**PROBLEM TO SOLVE:**
Copy each line below that includes "Proof".

--------------------

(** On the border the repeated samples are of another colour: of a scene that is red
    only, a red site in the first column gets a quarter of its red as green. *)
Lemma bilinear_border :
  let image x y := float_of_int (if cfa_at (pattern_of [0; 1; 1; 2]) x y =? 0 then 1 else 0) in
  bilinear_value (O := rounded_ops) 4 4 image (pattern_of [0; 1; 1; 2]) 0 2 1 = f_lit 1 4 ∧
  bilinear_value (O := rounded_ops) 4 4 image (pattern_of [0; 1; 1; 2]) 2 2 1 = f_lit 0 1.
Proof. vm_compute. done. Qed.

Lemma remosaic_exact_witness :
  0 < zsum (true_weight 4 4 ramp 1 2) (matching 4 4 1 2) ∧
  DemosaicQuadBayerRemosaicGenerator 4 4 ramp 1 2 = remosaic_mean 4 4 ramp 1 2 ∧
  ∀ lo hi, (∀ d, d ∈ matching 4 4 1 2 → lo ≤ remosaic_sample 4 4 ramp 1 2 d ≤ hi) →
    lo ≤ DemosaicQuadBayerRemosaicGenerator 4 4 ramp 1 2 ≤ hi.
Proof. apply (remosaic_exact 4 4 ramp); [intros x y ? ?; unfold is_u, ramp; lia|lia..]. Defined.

--------------------

**WRITTEN RESPONSE:**
Proof. vm_compute. done. Qed.
Proof. apply (remosaic_exact 4 4 ramp); [intros x y ? ?; unfold is_u, ramp; lia|lia..]. Defined.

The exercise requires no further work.